Problem ▸
The result should be every line in the material below containing the string "Import".

Records to process ▸

Lemma touch_others C p x res D W s s' y :
  store_ok C s → lists_ok C res D W s → ids !! p = Some x → p ∉ C → touched ids x s s' →
  y ∈ res ++ D → items s' !! y = items s !! y.
Proof.
  intros Hs Hlo Hp HpC Ht Hy. apply (tc_others _ _ _ _ Ht). intros ->.
  destruct (lists_new _ _ _ _ _ _ Hs Hlo Hy) as [H|H]; [by eapply not_at_places in H|].
  apply list_elem_of_lookup_2, old_item in Hp. lia.
Qed.

Lemma lists_touch C p x res D W s s' :
  store_ok C s → lists_ok C res D W s → ids !! p = Some x → p ∉ C → touched ids x s s' →
  lists_ok C res D W s' ∧ tracked s' D = tracked s D ∧ shown_but W s' res = shown_but W s res.
Proof.
  intros Hs Hlo Hp HpC Ht. apply lists_keep; [|apply (tc_length _ _ _ _ Ht)|done].
  intros y. by eapply touch_others.
Qed.

Lemma at_places_one p x : ids !! p = Some x → at_places [p] = [x].
Proof. intros H. unfold at_places. csimpl. by rewrite H. Qed.

Lemma lists_add_res C p x res D W s :
  ids !! p = Some x → lists_ok C res D W s → lists_ok (C ++ [p]) (res ++ [x]) D W s.
Proof.
  intros Hp [Hall Hdead Hw]. split; [|done|].
  - rewrite at_places_app, (at_places_one _ _ Hp).
    rewrite <-!app_assoc. cbn [app]. rewrite <-!Permutation_middle. by rewrite Hall.
  - intros y Hy. destruct (Hw y Hy) as [? ?]. split; [|done]. apply elem_of_app. by left.
Qed.
Lemma lists_add_dead C p x res D W s :
  ids !! p = Some x → (∃ it, items s !! x = Some it ∧ active it = false) →
  lists_ok C res D W s → lists_ok (C ++ [p]) res (D ++ [x]) W s.
Proof.
  intros Hp Hx [Hall Hdead Hw]. split; [|intros y [Hy|Hy]%elem_of_app|done].
  - rewrite at_places_app, (at_places_one _ _ Hp). rewrite app_assoc, Hall, <-!app_assoc.
    f_equiv. by rewrite Permutation_app_comm.
  - by apply Hdead.
  - by apply list_elem_of_singleton in Hy as ->.
Qed.
Lemma lists_add_waiting C res D W s x :
  x ∈ res → (∃ it, items s !! x = Some it ∧ active it = false ∧ is_Some (mappedNodes it)) →
  lists_ok C res D W s → lists_ok C res D (W ++ [x]) s.
Proof.
  intros Hr Hx [Hall Hdead Hw]. split; try done. intros y [Hy|Hy]%elem_of_app; [by apply Hw|].
  by apply list_elem_of_singleton in Hy as ->.
Qed.

Lemma shown_snoc W s res x : shown_but W s (res ++ [x]) = shown_but W s res ++ from_option (λ a, [a]) [] (shown_at W s x).
Proof. unfold shown_but. rewrite omap_app. f_equal. Qed.
Lemma shown_waiting W s res x : x ∉ res → shown_but (W ++ [x]) s res = shown_but W s res.
Proof.
  intros Hx. apply omap_ext_in. intros y Hy. unfold shown_at. destruct (items s !! y); [|done]. cbn [mbind option_bind].
  rewrite (bool_decide_ext (y ∈ W ++ [x]) (y ∈ W)); [done|]. rewrite elem_of_app, list_elem_of_singleton.
  split; [|by left]. intros [?| ->]; done.
Qed.
End from_state.
End walk.
(* ===== verification/KoForeachRun.v ===== *)
(** * One entry of the edit script

    Each case of the loop of [KoForeach] keeps what [progress] says of a prefix of
    the script; the whole script gives the new result. *)
From stdpp Require Import base list.
From Stdlib Require Import Lia.
From S2P Require Import Prelude KoCompare KoForeach KoForeachScript KoForeachNodes KoForeachItems KoForeachWalk.

Section run.
Context {V node : Type} `{EqDecision V, EqDecision node}.
Context (mapping : V → nat → list node → nat → list node).
Context (depends reads_index : V → bool).
Context (born : node → option nat).
Hypothesis mapping_fresh : ∀ v i old k,
  NoDup (mapping v i old k) ∧ ∀ n, n ∈ mapping v i old k → born n = Some k.

Abbreviation state := (state (V := V) (node := node)).
Abbreviation item := (item (V := V) (node := node)).
Abbreviation wf := (wf born).
Abbreviation locals := (locals (node := node)).
Abbreviation touched := (touched reads_index born).

Context (o : options) (array : list V) (ids : list nat) (s0 : state).
Hypothesis wf0 : wf ids s0.
Abbreviation lastArray := ((λ x, items s0 !! x ≫= arrayEntry) <$> ids).
Context (script : list (entry (option V))).
Hypothesis walks : walks_both lastArray (Some <$> array) script.

Abbreviation store_ok := (store_ok reads_index born ids s0).
Abbreviation lists_ok := (lists_ok ids s0).
Implicit Types (s : state) (x y p i : nat) (D : list nat) (l : locals) (v : V) (pre post : list (entry (option V))).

Written response ▸
From stdpp Require Import base list.
From Stdlib Require Import Lia.
From S2P Require Import Prelude KoCompare KoForeach KoForeachScript KoForeachNodes KoForeachItems KoForeachWalk.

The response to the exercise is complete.